Google has been busy over the last six years, finding and working its way into Microsoft’s strongest field – businesses.
Google launched a software for businesses, Google Apps, which consists of your basic applications for documenting, collaborating, text and video communications that are all cloud-based, so there’s no dilemma about work being left or lost on an employee’s computer. Google has been pushing this idea for over six years, and in the beginning, it was going to appeal to small businesses and tech start-ups, but attention from larger companies has been coming their way. One way Google has been drawing the attention of so many is its price. They charge $50 a year for each person using their product, even with additional features which include the ability to work on a computer not connected to the Internet, as well as security and data management that must follow more strict European laws.

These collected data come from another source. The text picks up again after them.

(** The situations that the page and its worker go through. *)
Inductive phase (sys : System) : Prop :=
| loading :
    sys.(toWorker) = [loadModel] -> sys.(toPage) = [] -> sys.(preprocessing) = [] ->
    sys.(session) = None -> waiting sys.(page) -> phase sys
| loaded :
    sys.(toWorker) = [] -> sys.(toPage) = [ModelWorker.MODEL_LOADED] ->
    sys.(preprocessing) = [] -> is_Some sys.(session) -> waiting sys.(page) -> phase sys
| refused (message : string) :
    sys.(toWorker) = [] -> sys.(toPage) = [ModelWorker.ERROR message] ->
    sys.(preprocessing) = [] -> sys.(session) = None -> waiting sys.(page) -> phase sys
| failed :
    sys.(toWorker) = [] -> sys.(toPage) = [] -> sys.(preprocessing) = [] ->
    sys.(session) = None -> waiting sys.(page) -> phase sys
| idle :
    sys.(toWorker) = [] -> sys.(toPage) = [] -> sys.(preprocessing) = [] ->
    is_Some sys.(session) -> announced sys.(page) ->
    sys.(page).(isProcessing) = false -> phase sys
| preparing (call : string * JS.value) :
    sys.(toWorker) = [] -> sys.(toPage) = [] -> sys.(preprocessing) = [call] ->
    is_Some sys.(session) -> announced sys.(page) ->
    sys.(page).(isProcessing) = true -> phase sys
| requested (image : PreprocessedImageData) (threshold : JS.value) :
    sys.(toWorker) = [runInferenceOn image threshold] -> sys.(toPage) = [] ->
    sys.(preprocessing) = [] -> prepared image ->
    is_Some sys.(session) -> announced sys.(page) ->
    sys.(page).(isProcessing) = true -> phase sys
| answered (reply : ModelWorker.WorkerMessageOut) :
    sys.(toWorker) = [] -> sys.(toPage) = [reply] -> sys.(preprocessing) = [] ->
    reply <> ModelWorker.MODEL_LOADED ->
    is_Some sys.(session) -> announced sys.(page) ->
    sys.(page).(isProcessing) = true -> phase sys.

End Page.

End Detector.

(** A value that is a number. *)
Definition isNumber (v : JS.value) : bool :=
  match v with
  | JS.Num _ => true
  | _ => false
  end.

(** ** Shapes that both decoders take by the same branch *)

(** Rows [[_, N, K]] with [K > 5], one dimension, or two dimensions with a
    leading 1. *)
Definition sharedShape (dimensions : list nat) : bool :=
  match dimensions with
  | [_; _; K] => 5 <? K
  | [_] => true
  | [B; _] => B =? 1
  | _ => false
  end.

(** A class id that names an entry of a table: a number that is not
    negative. *)
Definition isClassIndex (v : JS.value) : bool :=
  match v with
  | JS.Num q => Qle_bool 0 q
  | _ => false
  end.

(** ** Requests with other thresholds *)

(** The request [event] with its two thresholds replaced. *)
Definition withThresholds (event : ModelWorker.WorkerMessageIn)
    (confidence iou : option JS.value) : ModelWorker.WorkerMessageIn :=
  {| ModelWorker.type := event.(ModelWorker.type);
     ModelWorker.modelUrl := event.(ModelWorker.modelUrl);
     ModelWorker.imageData := event.(ModelWorker.imageData);
     ModelWorker.confidenceThreshold := confidence;
     ModelWorker.iouThreshold := iou |}.

(** * Properties *)

(** ** Loops as concatenations *)

Section Loops.

Context {A : Type}.
Variable body : nat -> list A -> list A.
Variable unit : nat -> list A.
Hypothesis body_pushes : forall i acc, body i acc = acc ++ unit i.
(** * concurrent_file_processing: word counting over a worker pool

    A shallow embedding of [main.go]: the data types [Job], [Result] and
    [FileProcessor], the line scanner [CountWord], the configuration loader
    [LoadConfig], and the goroutines of [ProcessFiles] and [Worker] as a
    labelled transition system over channels, a wait group and a context. *)

From Stdlib Require Import ZArith Ascii String.
From stdpp Require Import base decidable option list.
From Stdlib Require Import Lia.

Local Open Scope Z_scope.

(** ** Go values *)

(** Go's [int] on a 64-bit platform: results of [+] wrap around. *)
Definition int_min : Z := - 2 ^ 63.
Definition int_max : Z := 2 ^ 63 - 1.
Definition wrap_int (z : Z) : Z := (z + 2 ^ 63) mod 2 ^ 64 - 2 ^ 63.
Definition int_add (a b : Z) : Z := wrap_int (a + b).

(** The [error] values that reach a [Result]: what [os.Open] and the file
    reads under [bufio.Scanner] return, the scanner's own [ErrTooLong], and
    the two errors of package [context]. *)
Inductive error : Type :=
  | PathError (op path msg : string)
  | ErrTooLong
  | Canceled
  | DeadlineExceeded.

Definition is_ctx_err (e : error) : bool :=
  match e with
  | Canceled | DeadlineExceeded => true
  | _ => false
  end.
(** * eksctl: cluster deletion, additive cluster-stack update, node-group builder

    A shallow embedding of

    - [pkg/cfn/manager] (second half of [src/pkg/actions/cluster/unowned.go]):
      [AppendNewClusterStackResource], [importServiceRoleARN],
      [DescribeClusterStack], [getClusterName];
    - [pkg/cfn/builder/nodegroup.go]: the capacity defaulting of
      [AddAllResources] and the tag cap of [addResourcesForNodeGroup];
    - [pkg/actions/cluster] ([unowned.go], [delete.go]): [Delete] and the
      functions it calls;
    - [RefreshFargatePodExecutionRoleARN] of [pkg/cfn/manager], and
      [AssignSubnets] and [makeMetadataOptions] of [pkg/cfn/builder];
    - [pkg/ctl/cmdutils/cmd.go]: [NewCtl] and [NewProviderForExistingCluster].

    Collaborators that live outside these files (the AWS APIs, the stack
    manager's task builders, the template builder of the cluster stack, the
    node drainer) are oracles: fields of a [World] record that answer a call
    given the trace of everything that happened before it.  Every call and
    every answer is appended to the trace, so ordering properties are
    properties of lists of events. *)

From Stdlib Require Import String Ascii List ZArith Lia Bool.
From stdpp Require Import gmap strings.
Import ListNotations.
Set Warnings "-register-all".
Open Scope string_scope.
Open Scope list_scope.

(** ** Go values shared by the packages *)

Inductive level := Debug | Info | Warning | Critical | Success.

(** Arguments of a format string, kept unformatted: [fmt.Errorf(format,
    args...)] is the format with the list of its arguments, so that "the
    error names the values" is a statement about that list. *)
Inductive fmtarg :=
| AStr (s : string)
| AStrs (l : list string)
| AInt (z : Z)
| ANat (n : nat)
| ABool (b : bool)
| ASprintf (format : string) (args : list fmtarg).   (* a string built by [fmt.Sprintf] *)

(** A Go [error]. *)
Inductive error :=
| Remote (code : string) (msg : string)
    (* returned by a collaborator; [code] is the [awserr.Error] code, or
       empty when the error is not an [awserr.Error] *)
| UnsupportedOIDCError (msg : string)                          (* [*eks.UnsupportedOIDCError] *)
| Errorf (format : string) (args : list fmtarg)                (* [errors.New], [fmt.Errorf], [errors.Errorf] *)
| Wrapf (cause : error) (format : string) (args : list fmtarg). (* [errors.Wrap], [errors.Wrapf] *)

(** ** A trace monad with panics

    [M E A] is a computation that reads and extends a chronological trace of
    events of type [E] and either returns an [A] or panics (a nil
    dereference in the Go code). *)

Inductive outcome (A : Type) :=
| Returned (a : A)
| Panicked (reason : string).
Arguments Returned {A} a.
Arguments Panicked {A} reason.

Definition M (E A : Type) : Type := list E -> outcome A * list E.

Definition ret {E A} (a : A) : M E A := fun tr => (Returned a, tr).

Definition bind {E A B} (m : M E A) (k : A -> M E B) : M E B :=
  fun tr =>
    match m tr with
    | (Returned a, tr') => k a tr'
    | (Panicked r, tr') => (Panicked r, tr')
    end.

Definition panic {E A} (reason : string) : M E A := fun tr => (Panicked reason, tr).

(** A call to a collaborator: the oracle sees the trace so far, and the
    call with its answer is recorded. *)
Definition call {E R} (oracle : list E -> R) (ev : R -> E) : M E R :=
  fun tr => let r := oracle tr in (Returned r, tr ++ [ev r]).

Definition emit {E} (e : E) : M E unit := fun tr => (Returned tt, tr ++ [e]).

Declare Scope go_scope.
Delimit Scope go_scope with go.
Notation "'let!' x ':=' m 'in' k" := (bind m (fun x => k))
  (at level 10, x name, m at level 100, k at level 200) : go_scope.
Notation "'let!' ' p ':=' m 'in' k" := (bind m (fun x => match x with p => k end))
  (at level 10, p pattern, m at level 100, k at level 200) : go_scope.
Notation "'run!' m 'in' k" := (bind m (fun _ => k))
  (at level 10, m at level 100, k at level 200) : go_scope.
(** [if err := m; err != nil { return err }; k] *)
Notation "'try!' m 'in' k" :=
  (bind m (fun r => match r with Some err => ret (Some err) | None => k end))
  (at level 10, m at level 100, k at level 200) : go_scope.
Open Scope go_scope.

(** ** Package [strings] of the Go standard library *)

Module Strings.

Definition HasPrefix (s prefix : string) : bool := String.prefix prefix s.

(** [len(s) >= len(suffix) && s[len(s)-len(suffix):] == suffix] *)
Definition HasSuffix (s suffix : string) : bool :=
  (String.length suffix <=? String.length s)%nat &&
  String.eqb
    (String.substring (String.length s - String.length suffix) (String.length suffix) s)
    suffix.

(** [if HasPrefix(s, prefix) { return s[len(prefix):] }; return s] *)
Definition TrimPrefix (s prefix : string) : string :=
  if HasPrefix s prefix
  then String.substring (String.length prefix) (String.length s - String.length prefix) s
  else s.

(** [if HasSuffix(s, suffix) { return s[:len(s)-len(suffix)] }; return s] *)
Definition TrimSuffix (s suffix : string) : string :=
  if HasSuffix s suffix
  then String.substring 0 (String.length s - String.length suffix) s
  else s.

Fixpoint Join (elems : list string) (sep : string) : string :=
  match elems with
  | [] => ""
  | [x] => x
  | x :: rest => x +:+ sep +:+ Join rest sep
  end.

End Strings.

(** ** Templates as JSON documents ([gjson] to read, [sjson] to write)

    A template is handled as JSON text by the Go code.  The model keeps the
    parsed document: an object is the list of its members in document order
    (order and duplicates are part of the text).

    Both libraries read a name as a path: [.] separates the steps, [*], [?],
    [#], [|], [@] and the like have a meaning of their own, and a step made
    of digits is an index.  A name made of letters and digits with a letter
    among them ([plain]) is a path of one step, the member of that name;
    that is the case of the logical names of CloudFormation.  What the
    libraries answer on any other path, or when they are to write a name
    into an array, is not modelled: it is a parameter ([library]). *)

Module Gjson.

Inductive json :=
| JNull
| JBool (b : bool)
| JNumber (raw : string)
| JString (s : string)
| JArray (items : list json)
| JObject (members : list (string * json)).

(** A [gjson.Result]: [None] is a result for which [Exists()] is false. *)
Definition Result := option json.

Definition Exists (r : Result) : bool :=
  match r with Some _ => true | None => false end.

Definition IsObject (r : Result) : bool :=
  match r with Some (JObject _) => true | _ => false end.

Definition IsArray (r : Result) : bool :=
  match r with Some (JArray _) => true | _ => false end.

Definition letter (c : ascii) : bool :=
  let n := nat_of_ascii c in
  ((65 <=? n) && (n <=? 90) || (97 <=? n) && (n <=? 122))%nat.

Definition digit (c : ascii) : bool :=
  let n := nat_of_ascii c in ((48 <=? n) && (n <=? 57))%nat.

(** A name that is a path of one step: letters and digits, not only digits. *)
Definition plain (k : string) : bool :=
  forallb (fun c => letter c || digit c) (list_ascii_of_string k)
  && existsb letter (list_ascii_of_string k).

(** The first member called [k]. *)
Fixpoint lookup (k : string) (members : list (string * json)) : Result :=
  match members with
  | [] => None
  | (k', v) :: rest => if String.eqb k' k then Some v else lookup k rest
  end.

(** [r.Get(k)] for a plain [k]: a member of an object; absent on anything
    else. *)
Definition Get (r : Result) (k : string) : Result :=
  match r with
  | Some (JObject members) => lookup k members
  | _ => None
  end.

(** [gjson.Get(text, k)] on a whole document, for a plain [k] (the code
    calls it with the three root paths). *)
Definition GetDoc (doc : json) (k : string) : Result := Get (Some doc) k.

Section Paths.
(** What [gjson] answers on a path that is not plain. *)
Variable library : Result -> string -> Result.

(** [r.Get(path)] *)
Definition GetPath (r : Result) (path : string) : Result :=
  if plain path then Get r path else library r path.
End Paths.

(** [r.ForEach(f)] on an object: [f] is called on every member in document
    order until it returns false.  [f] acts on a state [S] (the variables its
    closure captures). *)
Fixpoint ForEach {S : Type} (members : list (string * json))
    (f : string -> json -> S -> bool * S) (st : S) : S :=
  match members with
  | [] => st
  | (k, v) :: rest =>
      let '(continue, st') := f k v st in
      if continue then ForEach rest f st' else st'
  end.

Definition Members (r : Result) : list (string * json) :=
  match r with Some (JObject members) => members | _ => [] end.

Definition keys (r : Result) : list string := map fst (Members r).

End Gjson.

(** Arguments of a [logger.X(format, args...)] call. *)
Inductive logarg :=
| LArg (a : fmtarg)
| LErr (e : error)
| LJson (doc : Gjson.json).

Module Sjson.
Import Gjson.

(** Replace the first member called [k], or append a new one. *)
Fixpoint upsert (k : string) (v : json) (members : list (string * json))
  : list (string * json) :=
  match members with
  | [] => [(k, v)]
  | (k', v') :: rest =>
      if String.eqb k' k then (k', v) :: rest else (k', v') :: upsert k v rest
  end.

(** Set member [k] of [j]; a [j] that is not an object is replaced by a
    fresh object holding only [k]. *)
Definition setMember (k : string) (v : json) (j : json) : json :=
  match j with
  | JObject members => JObject (upsert k v members)
  | _ => JObject [(k, v)]
  end.

Section Set_.
(** What [sjson.Set] answers on a path whose steps are not plain, and when
    the document or the section it is to write into is an array. *)
Variable library : json -> string -> json -> error + json.

(** [sjson.Set(doc, root + "." + k, v)]: for plain [root] and [k], member
    [k] of member [root] is set, and the members on the way are created. *)
Definition Set_ (doc : json) (root k : string) (v : json) : error + json :=
  if plain root && plain k
     && negb (IsArray (Some doc)) && negb (IsArray (GetDoc doc root))
  then
    let section := match GetDoc doc root with Some s => s | None => JNull end in
    inr (setMember root (setMember k v section) doc)
  else library doc (root +:+ "." +:+ k) v.
End Set_.

End Sjson.

(** ** Package [manager]: the cluster stack and its additive update *)

Module Manager.
Import Gjson.

Record Tag := { Key : string; Value : string }.
Record Output := { OutputKey : string; OutputValue : string }.

(** [cloudformation.Stack], with the fields the code reads.  The SDK's
    string pointers are never nil in a described stack and are plain
    strings here. *)
Record Stack := {
  StackName : string;
  StackStatus : string;
  Tags : list Tag;
  Outputs : list Output
}.

Definition StackStatusDeleteComplete : string := "DELETE_COMPLETE".

(** The fields of [api.ClusterConfig] read or written here. *)
Record ClusterConfig := {
  Metadata_Name : string;
  IAM_ServiceRoleARN : option string
}.

Record UpdateStackOptions := {
  opt_StackName : string;
  opt_ChangeSetName : fmtarg;
  opt_Description : fmtarg;
  opt_TemplateData : json;
  opt_Wait : bool
}.

(** Modelled from the spec: the three root paths are constants of the
    package declared outside [src/]; they name the three sections of a
    template (resources, outputs, mappings). *)
Definition resourcesRootPath : string := "Resources".
Definition outputsRootPath : string := "Outputs".
Definition mappingsRootPath : string := "Mappings".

Microsoft’s Office suite doesn’t include email and is installed on a desktop or laptop. In 2013, the list price for businesses will be $400 per computer, but after purchasing large volumes, many companies pay half; however, the 2013 version will cost up to $50 more than its predecessor.
Microsoft has also jumped on the office-in-the-cloud trend. In June 2011, it released Office 365, and now offers its software in both a cloud version and a hybrid version that uses cloud computing and conventional servers. Office 365 starts at a list price of $72 a year, per person, and can cost as much as $240 a person annually, in versions that offer many more features and software development capabilities. Microsoft says it offers more than Google for the money, but the product has not won many converts from Google.

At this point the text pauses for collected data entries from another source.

(** * quicklink: the prefetch dispatcher and the visibility scheduler

    A shallow embedding of [src/prefetch.mjs] and [src/index.mjs].

    The two modules keep their state in module-level bindings
    ([preFetched], [supportedPrefetchStrategy], [loaderFunctions] and the
    shared [observer]); here that state is one record, [World], threaded
    through every function.  The browser is a record [Env] of exactly the
    globals the code reads.  An [async] function is cut at its [await]: the
    part before it runs inside the call, the part after it runs when the
    environment delivers the event that settles the awaited promise. *)

From stdpp Require Import gmap strings list.

Open Scope string_scope.
Open Scope list_scope.

(** ** JavaScript completions and promises *)

(** What a statement can raise. *)
Inductive JsError :=
  | TypeError      (* reading a property of [undefined] *)
  | Rejection.     (* an [await] on a rejected promise *)

(** A completion: a normal value or a thrown error. *)
Inductive Completion (A : Type) :=
  | Normal (a : A)
  | Throw (e : JsError).
Arguments Normal {A} a.
Arguments Throw {A} e.

Definition bind {A B} (c : Completion A) (k : A → Completion B) : Completion B :=
  match c with
  | Normal a => k a
  | Throw e => Throw e
  end.

(** [try { body } catch (e) { handler }] *)
Definition try_catch {A} (body : Completion A) (handler : JsError → Completion A)
  : Completion A :=
  match body with
  | Normal a => Normal a
  | Throw e => handler e
  end.

Inductive Outcome := Fulfilled | Rejected.

Inductive PromiseState :=
  | Pending
  | Settled (o : Outcome).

No word has been revealed about how many people are using Google Apps, but back in June 2012, more than five million businesses were using it, up from four million in late 2011. Most businesses are small, and in December 2012, Google announced that even companies with fewer than 10 employees, which used to get Google Apps for free, will be charged.
Google’s revenue from Apps, according to a former executive who asked not to be named to maintain good relations with Google, amounted to perhaps $1 billion of the $37.9 billion Google earned in 2011.
Even though Microsoft sells a similar product, she said most companies did not want to depend exclusively on clouds for documents and communication. Microsoft now has some of its own workers entirely online, she said, while others use both local computers and the cloud to get a feel for how various companies work.
According to the General Services Administration, out of 42 federal government contracts for which Google and Microsoft competed in 2012, Google won 23 deals, and Microsoft won 10. The rest went to another company, Zimbra, which is owned by VMware, a maker of cloud software.
Cloud Computing: Google vs. Microsoft Azure
One of the most prominent battlegrounds is cloud computing. Microsoft Azure has long been a leader in this space, benefiting from the company’s existing enterprise relationships and robust infrastructure. However, Google Cloud is rapidly expanding, offering competitive pricing, machine learning integration, and data analytics capabilities.
Businesses are beginning to recognize Google’s strengths in handling big data and AI-powered tools, which directly challenge Microsoft’s dominance. With more organizations moving their operations online, the race between Google Cloud and Microsoft Azure will only intensify.
What This Means for Users
For businesses and individuals, the competition between Google and Microsoft is largely beneficial. It means:
- More Innovation: Both companies are racing to outdo each other with new features.
- Better Pricing: Competitive markets often lead to more affordable products and services.
- Greater Flexibility: Users can choose between ecosystems or combine both to suit their needs.
At the same time, this rivalry pushes both companies to keep improving, which prevents stagnation in the tech industry.